[Stored data entries]
------------------------------------------------------------

(* ===== verification/EvsState.v ===== *)
(** * Event services: state, event log and the generation of events
    (cfe_evs_utils.c, cfe_evs_log.c)

    An application registers with a table of binary filters.  An event that passes the
    type mask and the filter of its application is written to the event log, printed on
    the enabled ports and sent on the bus.  The log is a ring in the reset area, which a
    processor reset keeps; [EVS_LogPtr] tells whether the pointer to it has been set.
    The entry of an application is named by its index, [None] for NULL.

    Event services use the table of applications and the time, which are part of the
    state; packets, port output, files and system log entries are recorded in order.
    Calls are atomic; the mutex of the log is modelled to show that no task takes it
    twice. *)
From Stdlib Require Import String.
From S2P Require Import Prelude Config Msg ResourceId Cstring EsApp TimeApi.
Import ListNotations.

(** ** Constants (cfe_evs_events.h, cfe_evs_msg.h, cfe_error.h and the sample configuration) *)

(** Event identifiers. *)
Definition CFE_EVS_NOOP_EID : Z := 0.
Definition CFE_EVS_STARTUP_EID : Z := 1.
Definition CFE_EVS_ERR_WRLOGFILE_EID : Z := 2.
Definition CFE_EVS_ERR_CRLOGFILE_EID : Z := 3.
Definition CFE_EVS_ERR_MSGID_EID : Z := 5.
Definition CFE_EVS_ERR_EVTIDNOREGS_EID : Z := 6.
Definition CFE_EVS_ERR_APPNOREGS_EID : Z := 7.
Definition CFE_EVS_ERR_ILLAPPIDRANGE_EID : Z := 8.
Definition CFE_EVS_ERR_NOAPPIDFOUND_EID : Z := 9.
Definition CFE_EVS_ERR_ILLEGALFMTMOD_EID : Z := 10.
Definition CFE_EVS_ERR_MAXREGSFILTER_EID : Z := 11.
Definition CFE_EVS_ERR_WRDATFILE_EID : Z := 12.
Definition CFE_EVS_ERR_CRDATFILE_EID : Z := 13.
Definition CFE_EVS_ERR_CC_EID : Z := 15.
Definition CFE_EVS_RSTCNT_EID : Z := 16.
Definition CFE_EVS_SETFILTERMSK_EID : Z := 17.
Definition CFE_EVS_ENAPORT_EID : Z := 18.
Definition CFE_EVS_DISPORT_EID : Z := 19.
Definition CFE_EVS_ENAEVTTYPE_EID : Z := 20.
Definition CFE_EVS_DISEVTTYPE_EID : Z := 21.
Definition CFE_EVS_SETEVTFMTMOD_EID : Z := 22.
Definition CFE_EVS_ENAAPPEVTTYPE_EID : Z := 23.
Definition CFE_EVS_DISAPPENTTYPE_EID : Z := 24.
Definition CFE_EVS_ENAAPPEVT_EID : Z := 25.
Definition CFE_EVS_DISAPPEVT_EID : Z := 26.
Definition CFE_EVS_RSTEVTCNT_EID : Z := 27.
Definition CFE_EVS_RSTFILTER_EID : Z := 28.
Definition CFE_EVS_RSTALLFILTER_EID : Z := 29.
Definition CFE_EVS_ADDFILTER_EID : Z := 30.
Definition CFE_EVS_DELFILTER_EID : Z := 31.
Definition CFE_EVS_WRDAT_EID : Z := 32.
Definition CFE_EVS_WRLOG_EID : Z := 33.
Definition CFE_EVS_EVT_FILTERED_EID : Z := 37.
Definition CFE_EVS_LOGMODE_EID : Z := 38.
Definition CFE_EVS_ERR_LOGMODE_EID : Z := 39.
Definition CFE_EVS_ERR_INVALID_BITMASK_EID : Z := 40.
Definition CFE_EVS_ERR_UNREGISTERED_EVS_APP : Z := 41.
Definition CFE_EVS_FILTER_MAX_EID : Z := 42.
Definition CFE_EVS_LEN_ERR_EID : Z := 43.
Definition CFE_EVS_DeleteEventFilterCmd (AppName : list Z) (EventID : Z) : M EG Z :=
  app_command AppName CFE_EVS_DELETE_EVENT_FILTER_CC not_registered no_id (λ LocalName i,
    a ← rd_app i;
    match EVS_FindEventID EventID (ad_BinFilters a) with
    | Some k =>
        wr_filter i k (λ _, mkBinFilter CFE_EVS_FREE_SLOT CFE_EVS_NO_MASK 0);;
        _ ← EVS_SendEvent CFE_EVS_DELFILTER_EID CFE_EVS_EventType_DEBUG
              (expand "Delete Filter Command Received with AppName = %s, EventID = 0x%08x" [AStr LocalName; AInt EventID]);
        mret CFE_SUCCESS
    | None => no_filter_event LocalName EventID CFE_EVS_DELETE_EVENT_FILTER_CC "%s Event ID %d not registered for filtering: CC = %lu"
    end).

(** ** Files *)

Definition file_name (Filename Default : list Z) : M EG (list Z) :=
  r ← of_option (CFE_SB_MessageStringGet (Some (replicate OS_MAX_PATH_LEN 0)) Filename (Some Default) OS_MAX_PATH_LEN CFE_MISSION_MAX_PATH_LEN);
  mret (default [] r.2).

(** The loop that writes the log: the number of entries written and the last result. *)
Fixpoint write_log_loop (write : nat → Z) (n i : nat) (LogIndex BytesWritten : Z) : M EG (nat * Z) :=
  match n with
  | O => mret (i, BytesWritten)
  | S n =>
      g ← rd_log;
      p ← tbl_get (LogEntry g) LogIndex;
      let BytesWritten := write i in
      out (OutLogEntry p BytesWritten);;
      if BytesWritten =? sizeof_LongEventTlm then
        let LogIndex := LogIndex + 1 in
        let LogIndex := if CFE_PLATFORM_EVS_LOG_MAX <=? LogIndex then 0 else LogIndex in
        write_log_loop write n (S i) LogIndex BytesWritten
      else mret (i, BytesWritten)
  end.

Definition CFE_EVS_WriteLogDataFileCmd (Filename : list Z) (io : FileIO) : M EG Z :=
  LogFilename ← file_name Filename CFE_PLATFORM_EVS_DEFAULT_LOG_FILE;
  out (OutOpen (cstr LogFilename));;
  if io_open io <? OS_SUCCESS then
    _ ← EVS_SendEvent CFE_EVS_ERR_CRLOGFILE_EID CFE_EVS_EventType_ERROR
          (expand "Write Log File Command Error: OS_OpenCreate = 0x%08X, filename = %s" [AInt (u32 (io_open io)); AStr LogFilename]);
    mret (io_open io)
  else
    out (OutHeader (chars "cFE EVS Log File") CFE_FS_SubType_EVS_EVENTLOG);;
    Result ← (if io_header io =? sizeof_FsHeader then
                mut_take;;
                g ← rd_log;
                let LogIndex := if LogCount g =? CFE_PLATFORM_EVS_LOG_MAX then Next g else 0 in
                '(i, BytesWritten) ← write_log_loop (io_write io) (Z.to_nat (LogCount g)) 0 LogIndex (io_header io);
                mut_give;;
                g ← rd_log;
                if Z.of_nat i =? LogCount g then
                  _ ← EVS_SendEvent CFE_EVS_WRLOG_EID CFE_EVS_EventType_DEBUG
                        (expand "Write Log File Command: %d event log entries written to %s" [AInt (LogCount g); AStr LogFilename]);
                  mret CFE_SUCCESS
                else
                  _ ← EVS_SendEvent CFE_EVS_ERR_WRLOGFILE_EID CFE_EVS_EventType_ERROR
                        (expand "Write Log File Command Error: OS_write = 0x%08X, filename = %s" [AInt (u32 BytesWritten); AStr LogFilename]);
                  mret CFE_EVS_FILE_WRITE_ERROR
              else mret CFE_EVS_FILE_WRITE_ERROR);
    out OutClose;;
    mret Result.

Definition app_data_file (a : EVS_AppData_t) : M EG CFE_EVS_AppDataFile_t :=
  name ← app_name (EVS_AppDataGetID a);
  mret (mkAppDataFile name (ad_ActiveFlag a) (ad_EventTypesActiveFlag a) (ad_EventCount a) (ad_BinFilters a)).
(* ===== verification/EvsInv.v ===== *)
(** * The event log is a bounded list

    The ring of cfe_evs_log.c holds a list of events, oldest first.  When it is full, a
    new event replaces the oldest one in the overwrite mode and is dropped in the
    discard mode. *)
From Stdlib Require Import String.
From S2P Require Import Prelude Config Msg ResourceId Cstring EsApp TimeApi EvsState EvsApi EvsTask EvsCmds.
Import ListNotations.

Abbreviation log_max := (Z.to_nat CFE_PLATFORM_EVS_LOG_MAX).
Implicit Types (g : CFE_EVS_Log_t) (p : CFE_EVS_LongEventTlm_t) (s : EG).

(** What is needed for accesses inside the log; it holds for any contents of the reset
    area that initialization accepts. *)
Record log_safe g : Prop := {
  ls_next : 0 <= Next g < CFE_PLATFORM_EVS_LOG_MAX;
  ls_count : is_u16 (LogCount g);
  ls_entries : length (LogEntry g) = log_max;
}.

(** The log as event services leave it. *)
Record log_ok g : Prop := {
  lo_safe : log_safe g;
  lo_count : LogCount g <= CFE_PLATFORM_EVS_LOG_MAX;
  lo_full : LogFullFlag g = if LogCount g =? CFE_PLATFORM_EVS_LOG_MAX then 1 else 0;
  lo_next : LogCount g < CFE_PLATFORM_EVS_LOG_MAX → Next g = LogCount g;
  lo_mode : LogMode g = CFE_EVS_LogMode_OVERWRITE ∨ LogMode g = CFE_EVS_LogMode_DISCARD;
  lo_over : is_u16 (LogOverflowCounter g);
}.

(** The events in the log, oldest first. *)
Definition log_list g : list CFE_EVS_LongEventTlm_t :=
  if LogCount g =? CFE_PLATFORM_EVS_LOG_MAX then drop (Z.to_nat (Next g)) (LogEntry g) ++ take (Z.to_nat (Next g)) (LogEntry g)
  else take (Z.to_nat (LogCount g)) (LogEntry g).

(** The abstract operation. *)
Definition log_push (mode : Z) p (l : list CFE_EVS_LongEventTlm_t) : list CFE_EVS_LongEventTlm_t :=
  if (length l <? log_max)%nat then l ++ [p]
  else if mode =? CFE_EVS_LogMode_DISCARD then l else tail l ++ [p].

(** What EVS_AddLog makes of the log. *)
Definition add_log p g : CFE_EVS_Log_t :=
  if (LogFullFlag g =? 1) && (LogMode g =? CFE_EVS_LogMode_DISCARD) then g <| LogOverflowCounter ::= λ n, u16 (n + 1) |>
  else
    let next := u16 (Next g + 1) in
    let count := if LogCount g <? CFE_PLATFORM_EVS_LOG_MAX then u16 (LogCount g + 1) else LogCount g in
    mkLog (if CFE_PLATFORM_EVS_LOG_MAX <=? next then 0 else next) count
      (if (LogCount g <? CFE_PLATFORM_EVS_LOG_MAX) && (count =? CFE_PLATFORM_EVS_LOG_MAX) then 1 else LogFullFlag g) (LogMode g)
      (if LogFullFlag g =? 1 then u16 (LogOverflowCounter g + 1) else LogOverflowCounter g)
      (<[Z.to_nat (Next g) := p]> (LogEntry g)).

#[global] Arguments add_log : simpl never.

Lemma wp_rd_log (Q : CFE_EVS_Log_t → EG → Prop) s : EVS_LogPtr s = true → Q (EVS_Log s) s → wp rd_log Q s.
Proof. intros H HQ. unfold rd_log. wp_steps. by rewrite H. Qed.

Lemma wp_wr_log f (Q : unit → EG → Prop) s : EVS_LogPtr s = true → Q tt (s <| EVS_Log ::= f |>) → wp (wr_log f) Q s.
Proof. intros H HQ. unfold wr_log. wp_steps. by rewrite H. Qed.
(** ** Sending events *)

(** The state after an event of an application that is registered: it is counted, which
    may make event services send own events, and sent when it passes. *)
Definition app_sent (i : Z) a (e ty : Z) (time : CFE_TIME_SysTime_t) (text : list Z) s s' : Prop :=
  let s0 := put_app i (counted a e ty) s in
  ∃ l s1 a1, own_events l s0 s1 ∧ lock_events a e ty s s0 l ∧ (locks a e ty = false → s1 = s0) ∧
    AppData s1 !! Z.to_nat i = Some a1 ∧ app_grew (counted a e ty) a1 ∧ s' = if passes a e ty then gen i a1 e ty time text s1 else s1.

(** The state after an event of an application that is not registered: the first one is
    counted and reported by an own event and in the system log. *)
Definition unreg_text (AppID : Z) s : list Z := chars "App " ++ cstr (name_of AppID s) ++ chars " not registered with Event Services. Unable to send event.".

Definition unregistered (i : Z) a (AppID : Z) s s' : Prop :=
  if ad_UnregAppID a =? AppID then s' = s
  else
    let s0 := put_app i (a <| ad_UnregAppID := AppID |>) (s <| EVS_Tlm ::= λ t, t <| hk_UnregisteredAppCounter ::= λ n, u8 (n + 1) |> |>) in
    ∃ l s1, own_events l s0 s1 ∧ own_sent CFE_EVS_ERR_UNREGISTERED_EVS_APP CFE_EVS_EventType_ERROR (unreg_text AppID s) s0 l ∧
      s' = s1 <| EvsSent ::= λ o, o ++ [OutSysLog (unreg_text AppID s ++ [10])] |>.

Lemma sent_app_ok s (o : list EvsOut) : evs_ok s → evs_ok (s <| EvsSent ::= λ l, l ++ o |>).
Proof. intros []. by split. Qed.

------------------------------------------------------------

• Task instructions
Show all lines above holding the word "which".

• Exercise result
    the enabled ports and sent on the bus.  The log is a ring in the reset area, which a
    Event services use the table of applications and the time, which are part of the
(** The state after an event of an application that is registered: it is counted, which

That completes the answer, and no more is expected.